• [Stored data entries]
Lemma failed_request_reply (quote : string -> string) (rt : Runtime) (KEY : string)
    (r : Request) (w : World) (msg : string) :
  go_json quote rt -> writer w = fresh_writer ->
  request_fails rt KEY r w msg ->
  exists w',
    handler rt KEY r w = (Ret tt, w')
    /\ writer w'
       = mkWriter true StatusOK (encode_httpError quote (httpError.mk "error" msg)).
Proof.
  intros Hj Hw Hf.
  destruct Hf as [H1 | lat H1 H2 | lat0 lats lon err H1 H2 H3
                 | lat0 lats lon0 lons latitude err H1 H2 H3 H4
                 | lat0 lats lon0 lons latitude longitude data msg w1 H1 H2 H3 H4 Hg].
  - rewrite (handler_missing_lat rt KEY r H1), (e_reply rt quote _ w Hj Hw).
    eexists; split; reflexivity.
  - rewrite (handler_missing_lon rt KEY r lat H1 H2), (e_reply rt quote _ w Hj Hw).
    eexists; split; reflexivity.
  - rewrite (handler_invalid_lat rt KEY r _ _ _ _ H1 H2 H3), (e_reply rt quote _ w Hj Hw).
    eexists; split; reflexivity.
  - rewrite (handler_invalid_lon rt KEY r _ _ _ _ _ _ H1 H2 H3 H4),
      (e_reply rt quote _ w Hj Hw).
    eexists; split; reflexivity.
  - rewrite (handler_validated rt KEY r _ _ _ _ _ _ H1 H2 H3 H4).
    rewrite (handler_tail_upstream_failure rt KEY _ _ _ _ _ _ Hg).
    pose proof (getWeather_keeps_writer _ _ _ _ _ _ _ Hg) as Hw1.
    rewrite (e_reply rt quote _ w1 Hj) by congruence.
    eexists; split; reflexivity.
Qed.

(** C5: with Go's encoder and a fresh writer, a request that succeeds is
    answered 200 with the object of the three members status (empty),
    condition (the first weather entry) and temperature_feel (the
    classifier's label); a request that fails in validation or upstream is
    answered 200 with the object of status "error" and the message. *)
Theorem reply_shapes (quote : string -> string) (rt : Runtime) (KEY : string)
    (r : Request) (w : World) :
  go_json quote rt -> writer w = fresh_writer ->
  (forall lat0 lats lon0 lons latitude longitude data first rest w1,
     Query r !! "lat" = Some (lat0 :: lats) -> Query r !! "lon" = Some (lon0 :: lons) ->
     ParseFloat rt lat0 32 = Ok latitude -> ParseFloat rt lon0 32 = Ok longitude ->
     getWeather rt (float32_of_float64 longitude) (float32_of_float64 latitude) KEY w
     = (Ret (data, None), w1) ->
     owmSuccessMessage.Weather data = first :: rest ->
     exists w',
       handler rt KEY r w = (Ret tt, w')
       /\ writer w'
          = mkWriter true StatusOK
              (encode_response quote
                 (response.mk EmptyString (weatherEntry.Main first)
                    (getTemperature
                       (mainBlock.Temperature (owmSuccessMessage.Main data))))))
  /\ (forall msg, request_fails rt KEY r w msg ->
      exists w',
        handler rt KEY r w = (Ret tt, w')
        /\ writer w'
           = mkWriter true StatusOK (encode_httpError quote (httpError.mk "error" msg))).
Proof.
  intros Hj Hw. split.
  - intros lat0 lats lon0 lons latitude longitude data first rest w1 H1 H2 H3 H4 Hg Hd.
    rewrite (handler_validated rt KEY r _ _ _ _ _ _ H1 H2 H3 H4).
    rewrite (handler_tail_marshalled rt KEY _ _ _ _ _ _ _ Hg Hd).
    destruct Hj as [_ Hm]. rewrite Hm.
    pose proof (getWeather_keeps_writer _ _ _ _ _ _ _ Hg) as Hw1.
    unfold Write, write_bytes. rewrite Hw1, Hw. cbn.
    eexists; split; reflexivity.
  - intros msg Hf. exact (failed_request_reply quote rt KEY r w msg Hj Hw Hf).
Qed.

Lemma clear_runtime_go_json : go_json plain_quote clear_runtime.
Proof. split; intros; reflexivity. Defined.

Lemma reply_shapes_witness :
  exists w',
    handler clear_runtime "key" good_request fresh_world = (Ret tt, w')
    /\ writer w'
       = mkWriter true StatusOK
           (encode_response plain_quote (response.mk EmptyString "Clear" "less mild")).
Proof.
  apply (proj1 (reply_shapes plain_quote clear_runtime "key" good_request fresh_world
                  clear_runtime_go_json eq_refl)
           "51.5" [] "5" [] f64_51_5 f64_5 clear_18_5 (weatherEntry.mk "Clear") []
           fresh_world);
    reflexivity.
Defined.

(** * Further properties of the code *)

(** ** The interval test *)

(** The value of a well-formed float, times [2^149], is its count of units. *)
Lemma F2Q_ulps (x : float32) (q : Q) :
  is_float32 x = true -> F2Q x = Some q ->
  Qnum q * 2 ^ 149 = ulps x * Zpos (Qden q).
Proof.
  intros Hx Hq.
  destruct x as [s | s | | s m e]; cbn [F2Q] in Hq; try discriminate.
  - injection Hq as <-. reflexivity.
  - cbn [is_float32 valid_binary] in Hx. apply bounded_inv in Hx as (He & _ & _).
    cbn [ulps]. set (M := cond_Zopp s (Zpos m)) in *.
    destruct e as [| p | p]; injection Hq as <-; cbn [Qnum Qden inject_Z].
    + change (0 + 149) with 149. change (2 ^ 0) with 1. ring.
    + rewrite Z.pow_add_r by lia. ring.
    + rewrite Pos2Z.inj_pow.
      assert (E : 2 ^ 149 = 2 ^ (Zneg p + 149) * 2 ^ Zpos p).
      { rewrite <- Z.pow_add_r by lia. f_equal. lia. }
      rewrite E. ring.
Qed.

Lemma Qle_bool_values (x y : float32) (qx qy : Q) :
  is_float32 x = true -> is_float32 y = true ->
  F2Q x = Some qx -> F2Q y = Some qy ->
  Qle_bool qx qy = (ulps x <=? ulps y).
Proof.
  intros Vx Vy Hx Hy.
  pose proof (F2Q_ulps x qx Vx Hx) as Ex. pose proof (F2Q_ulps y qy Vy Hy) as Ey.
  apply Bool.eq_iff_eq_true. unfold Qle_bool. rewrite !Z.leb_le.
  pose proof (pow2_pos 149 ltac:(lia)) as HK. set (K := 2 ^ 149) in *.
  destruct qx as [nx dx], qy as [ny dy]; cbn [Qnum Qden] in *.
  rewrite (Z.mul_le_mono_pos_r (nx * Zpos dy) (ny * Zpos dx) K HK).
  replace (nx * Zpos dy * K) with (ulps x * (Zpos dx * Zpos dy))
    by (transitivity (nx * K * Zpos dy); [rewrite Ex |]; ring).
  replace (ny * Zpos dx * K) with (ulps y * (Zpos dx * Zpos dy))
    by (transitivity (ny * K * Zpos dx); [rewrite Ey |]; ring).
  symmetry. apply Z.mul_le_mono_pos_r. lia.
Qed.

(** X1: on finite floats, [bw x a b] holds exactly when the values satisfy
    [a <= x < b]. *)
Theorem bw_values (x a b : float32) (qx qa qb : Q) :
  is_float32 x = true -> is_float32 a = true -> is_float32 b = true ->
  F2Q x = Some qx -> F2Q a = Some qa -> F2Q b = Some qb ->
  bw x a b = true <-> (qa <= qx /\ qx < qb)%Q.
Proof.
  intros Vx Va Vb Hx Ha Hb.
  pose proof (F2Q_finite _ _ Hx) as Fx. pose proof (F2Q_finite _ _ Ha) as Fa.
  pose proof (F2Q_finite _ _ Hb) as Fb.
  unfold bw, f32_ge, f32_lt.
  rewrite (SFcompare_ulps x a), (SFcompare_ulps x b) by assumption.
  rewrite andb_true_iff.
  rewrite <- (Qle_bool_iff qa qx), (Qle_bool_values a x qa qx) by assumption.
  rewrite Qlt_alt, Z.leb_le.
  assert (Hc : (qx ?= qb)%Q = (ulps x ?= ulps b)).
  { destruct (Z.compare_spec (ulps x) (ulps b)) as [E | L | G].
    - apply Qeq_alt, Qle_antisym; apply Qle_bool_iff;
        [rewrite (Qle_bool_values x b qx qb) | rewrite (Qle_bool_values b x qb qx)];
        try assumption; apply Z.leb_le; lia.
    - apply Qlt_alt, Qnot_le_lt. rewrite <- Qle_bool_iff.
      rewrite (Qle_bool_values b x qb qx) by assumption.
      rewrite Z.leb_le. lia.
    - apply Qgt_alt, Qnot_le_lt. rewrite <- Qle_bool_iff.
      rewrite (Qle_bool_values x b qx qb) by assumption.
      rewrite Z.leb_le. lia. }
  rewrite Hc.
  destruct (Z.compare_spec (ulps x) (ulps a)); destruct (Z.compare_spec (ulps x) (ulps b));
    split; intros [H1 H2]; try discriminate; try lia; split; try reflexivity; lia.
Qed.

Lemma bw_values_witness :
  bw f32_18_5 (f32_const 16) (f32_const 20) = true
  <-> (8388608 # 524288 <= 9699328 # 524288 /\ 9699328 # 524288 < 10485760 # 524288)%Q.
Proof.
  apply (bw_values f32_18_5 (f32_const 16) (f32_const 20)); reflexivity.
Defined.

(** X2: on well-formed floats, infinities included, [bw x a b] can hold only
    when [a < b]: an interval whose bounds are equal, swapped or NaN holds
    nothing. *)
Theorem bw_bounds_ordered (x a b : float32) :
  is_float32 x = true -> is_float32 a = true -> is_float32 b = true ->
  bw x a b = true -> f32_lt a b = true.
Proof.
  intros Vx Va Vb H. unfold bw in H. apply andb_true_iff in H as [Hge Hlt].
  destruct (is_finite x && is_finite a && is_finite b) eqn:F.
  - apply andb_true_iff in F as [F Fb]. apply andb_true_iff in F as [Fx Fa].
    unfold f32_ge, f32_lt in *.
    rewrite (SFcompare_ulps x a) in Hge by assumption.
    rewrite (SFcompare_ulps x b) in Hlt by assumption.
    rewrite (SFcompare_ulps a b) by assumption.
    destruct (Z.compare_spec (ulps x) (ulps a)); try discriminate;
      destruct (Z.compare_spec (ulps x) (ulps b)); try discriminate;
      destruct (Z.compare_spec (ulps a) (ulps b)); try reflexivity; lia.
  - unfold f32_ge, f32_lt in *.
    destruct x as [sx | sx | | sx mx ex], a as [sa | sa | | sa ma ea],
        b as [sb | sb | | sb mb eb];
      cbn [is_finite andb] in F; try discriminate F;
      cbn [SFcompare] in *; try discriminate;
      repeat match goal with s : bool |- _ => destruct s end;
      try discriminate; reflexivity.
Qed.

Lemma bw_bounds_ordered_witness :
  f32_lt (S754_infinity true) (f32_const 0) = true.
Proof.
  apply (bw_bounds_ordered (f32_const (-100)) (S754_infinity true) (f32_const 0));
    reflexivity.
Defined.

(** ** The cases of the switch *)



(** X4: from -4 degrees up the label never moves back: of two finite
    temperatures the warmer one has a label at least as far in [labels]. *)
Theorem label_monotone (x y : float32) (qx qy : Q) :
  is_float32 x = true -> is_float32 y = true ->
  F2Q x = Some qx -> F2Q y = Some qy ->
  (inject_Z (-4) <= qx)%Q -> (qx <= qy)%Q ->
  (label_rank (getTemperature x) <= label_rank (getTemperature y))%nat.
Proof.
  intros Vx Vy Hx Hy Hlow Hle.
  rewrite (getTemperature_classify_spec x Vx), (getTemperature_classify_spec y Vy).
  unfold classify_spec, temperature_table. rewrite Hx, Hy. cbn [find fst snd].
  unfold inject_Z in Hlow.
  repeat match goal with
         | |- context [in_interval ?q ?a ?b] =>
             let H := fresh "H" in
             destruct (in_interval q a b) eqn:H;
             [ apply in_interval_iff in H; unfold inject_Z in H
             | apply not_true_iff_false in H; rewrite in_interval_iff in H;
               unfold inject_Z in H ]
         end;
    first [ vm_compute; lia | exfalso; lra ].
Qed.

Lemma label_monotone_witness :
  (label_rank (getTemperature (f32_const 5)) <= label_rank (getTemperature f32_18_5))%nat.
Proof.
  apply (label_monotone (f32_const 5) f32_18_5 (10485760 # 2097152) (9699328 # 524288));
    try reflexivity; vm_compute; discriminate.
Defined.

(** ** The upstream client, on every path *)

(** X5: [getWeather] always returns and leaves the reply alone; with an
    error it returns the zero payload and has logged exactly one line;
    without one it has logged nothing and the body is closed again. *)
Theorem getWeather_outcome (rt : Runtime) (longitude latitude : float32)
    (key : string) (w : World) :
  exists data err w',
    getWeather rt longitude latitude key w = (Ret (data, err), w')
    /\ writer w' = writer w
    /\ match err with
       | Some _ =>
           data = owmSuccessMessage.zero
           /\ exists line, logged w' = (logged w ++ [line])%list
       | None => logged w' = logged w /\ open_bodies w' = open_bodies w
       end.
Proof.
  unfold getWeather, bind, http_Get, ReadAll, defer, Body_Close, Println, ret.
  destruct (Get rt (weatherURL rt longitude latitude key))
    as [[code [body | cause]] | cause]; cbn.
  - destruct (negb (code =? StatusOK)).
    + destruct (Unmarshal_owmErrorMessage rt body); cbn;
        do 3 eexists; (split; [reflexivity |]); cbn; eauto.
    + destruct (Unmarshal_owmSuccessMessage rt body); cbn;
        do 3 eexists; (split; [reflexivity |]); cbn; eauto.
  - do 3 eexists. split; [reflexivity |]. cbn. eauto.
  - do 3 eexists. split; [reflexivity |]. cbn. eauto.
Qed.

• [EXERCISE DIRECTIONS]
Print exactly the lines above, between the one holding "pose proof (F2Q_finite _ _ Hx)" and the one holding "try assumption; apply Z.leb_le; lia.", inclusive, and nothing besides.

• [OUTPUT BELOW]
  pose proof (F2Q_finite _ _ Hx) as Fx. pose proof (F2Q_finite _ _ Ha) as Fa.
  pose proof (F2Q_finite _ _ Hb) as Fb.
  unfold bw, f32_ge, f32_lt.
  rewrite (SFcompare_ulps x a), (SFcompare_ulps x b) by assumption.
  rewrite andb_true_iff.
  rewrite <- (Qle_bool_iff qa qx), (Qle_bool_values a x qa qx) by assumption.
  rewrite Qlt_alt, Z.leb_le.
  assert (Hc : (qx ?= qb)%Q = (ulps x ?= ulps b)).
  { destruct (Z.compare_spec (ulps x) (ulps b)) as [E | L | G].
    - apply Qeq_alt, Qle_antisym; apply Qle_bool_iff;
        [rewrite (Qle_bool_values x b qx qb) | rewrite (Qle_bool_values b x qb qx)];
        try assumption; apply Z.leb_le; lia.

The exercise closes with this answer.